Solution Saturday: Help! My Leader is a Morale Buster!

Dear Dan,

We have a new principal who is a morale buster to say the least, but teachers have also described her as “bully”, sneaky, liar, plays favorites, doesn’t listen, doesn’t care, condescending, rude, etc…

Unfortunately, the titles fit her actions and despite numerous seasoned teachers and even her own VP speaking up, she refuses to acknowledge there is a problem with communication, organization and especially morale. Teachers are miserable.

In a matter of 2 weeks on 5 occasions staff brought up major morale issues. At one point we even brought up that teacher morale directly affects student learning. (Edited)

Later that week, a seasoned teacher went in to address morale again and the principal said, “Morale is not my problem. Morale is an individual issue and teachers are responsible for their own morale.”

The teacher was crushed. She wanted to say, “YOU are responsible for the current morale issues. We can all cite your attitude, your lack of communication, your actions that directly impact teachers and have sent the already fragile morale, into an all out nose dive. 17 of 26 are planning not to return.

So here is my question/issue. Am I absolutely crazy to think that leadership has a responsibility to support and drive positive morale? In all of my years in city government leadership I would have never thought to put blame of morale on my staff.

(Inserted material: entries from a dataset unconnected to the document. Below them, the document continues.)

Lemma handle_inv ok m rest t : cs_done t = false -> csChan t = m :: rest -> tun_inv t ->
  tun_inv (csLoop_handle ok m rest t).
Proof.
  intros Hc Hch H. pose proof (ti_pool _ H) as Hp. pose proof (ti_disj _ H) as Hd. pose proof (ti_nodup _ H) as Hn.
  pose proof (ti_fifo _ H Hc) as Hf. unfold mine in *. rewrite Hch in *. cbn [app] in *.
  apply NoDup_cons in Hn as [Hni Hn]. set (l := rest ++ option_list (inflight t)) in *.
  assert (m ∉ others t) as Hmo by (apply Hd; left).
  destruct (pool_step_frame {[m]} (msgs t) ({[m]} ∖ {[m]}) (snd (pool_put (Some m) (msgs t))) (others t ∪ list_to_set l)
    (PPut {[m]} (msgs t) m _ ltac:(set_solver) eq_refl)) as [Hp1 Hf1].
  { replace ({[m]} ∪ (others t ∪ list_to_set l)) with (others t ∪ list_to_set (m :: l)) by (cbn; set_solver). done. }
  { intros x Hx. apply elem_of_union in Hx as [Hx|Hx]; [set_solver|]. apply mine_set in Hx. set_solver. }
  assert (forall x, x ∈ rest -> objs (snd (pool_put (Some m) (msgs t))) !! x = objs (msgs t) !! x) as Hsame.
  { intros x Hx. apply Hf1. apply elem_of_union_r, mine_set. apply elem_of_app. by left. }
  split; cbn [csLoop_handle csChan inflight msgs others cs_done forwarded sent cs_closed watch_done sc_done calls panicked recv_failed];
    try apply H; unfold mine; cbn [csLoop_handle csChan inflight]; fold l.
  - by rewrite difference_diag_L, union_empty_l_L in Hp1.
  - done.
  - intros x Hx. apply Hd. by right.
  - destruct ok; [|done]. intros _. rewrite (content_fmap _ _ _ Hsame), Hf, fmap_cons, <- app_assoc. done.
  - rewrite Hf, fmap_cons. destruct ok; [|by eexists].
    exists (content (msgs t) <$> rest). by rewrite <- app_assoc.
  - intros Hcl. destruct (ti_closed _ H Hcl) as (_ & Hd2 & _). congruence.
Qed.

If morale is low, there has to be self reflection, leadership must consider their role in the issues, leadership or lack thereof, has a responsibility to drive morale for the sake of an organization.

Discouraged by Low Morale

Dear Low,

Your email is heartbreaking. You bring up the uncomfortable truth that leadership-influence cuts both ways, for better or worse.

Culture and morale-building begin with leadership. It’s nearly impossible to effect significant change, in hierarchical organizations, without buy-in from top leaders. However, I have a few suggestions.

#1. Get out if you can.

Move to a school that better suits your hopes and expectations.

If you plan to stay…

#2. Be the leader you wish you had.

It feels like the teachers are dancing around an opportunity. You wrote, “She wanted to say, “YOU are responsible for the current morale issues.” What is preventing your team from taking charge of morale-building?

Yes, I wrote that it’s nearly impossible to change culture without top leadership’s buy-in. But it’s not impossible.

Make a list of everything you wish your Principal would do to build morale and do it. It won’t be easy. Leadership isn’t easy.

You can’t change everything. You can change something.

  1. Gather a small group of influential teachers.
  2. Describe what you want. What are people doing in a high-morale culture?
  3. Take action to build morale where you are. It’s challenging, but you can create pockets of energy inside a dark organization.

A leadership gap is your opportunity to make a difference.

#3. Channel frustration.

Anger is energy. The problem with anger is it’s usually focused on things you don’t want. You can’t build a positive culture by focusing on things you don’t want.

What positive behaviors and outcomes does frustration suggest. It’s not enough to determine what must stop. What must start?

#4. Adopt the 3X rule.

Watch your words. Your words reflect your future. You can talk about the darkness all you want as long as you talk about the light three times more.

You don’t mean to, but the way you’re talking propagates low morale. I’m not suggesting that you employ fake happy talk. I’m suggesting that you talk about what you want and ways to achieve it without your Principal’s involvement.

Words are rudders. If all you talk about is what’s wrong, you make things darker.

The only reason to open your mouth is to make something better.

Talk about:

  1. Behaviors within your control.
  2. Small successes. Establish weekly celebrations that honor morale building successes.
  3. Purpose. Turn your focus to the students you love and serve. Why are you teaching in the first place?

#5. Embrace your personal power.

I’m not suggesting that you try to bully your Principal into submission. Don’t let one person ruin your work experience.

Forget about the Principal for a minute. You’ve let yourself get sucked into a black hole. Pat each other on the back. Give high-fives while walking down the hall.

Take charge of your immediate circle of influence.

Tips:

  1. Let go of fairness. It’s not fair that you have to deal with a lousy leader. The truth is, many people do. The need for fairness destroys our power.
  2. Work with leaders who get it. Stop focusing on the one leader who holds you back.
  3. Practice kind candor. Continue to speak the truth as you see it.
  4. Take positive actions without asking permission. Ask for forgiveness after, if necessary.
  5. Do things you can brag about in the newspaper.

I imagine a school where teachers are constantly leading micro-celebrations of each other, staff, and students. Your Principal can’t stop that.

I imagine a group of teachers who decide to build the culture they aspire to enjoy.

How might teams build morale, even when the leader doesn’t?

*I relax the 300 word limit on Solution Saturday.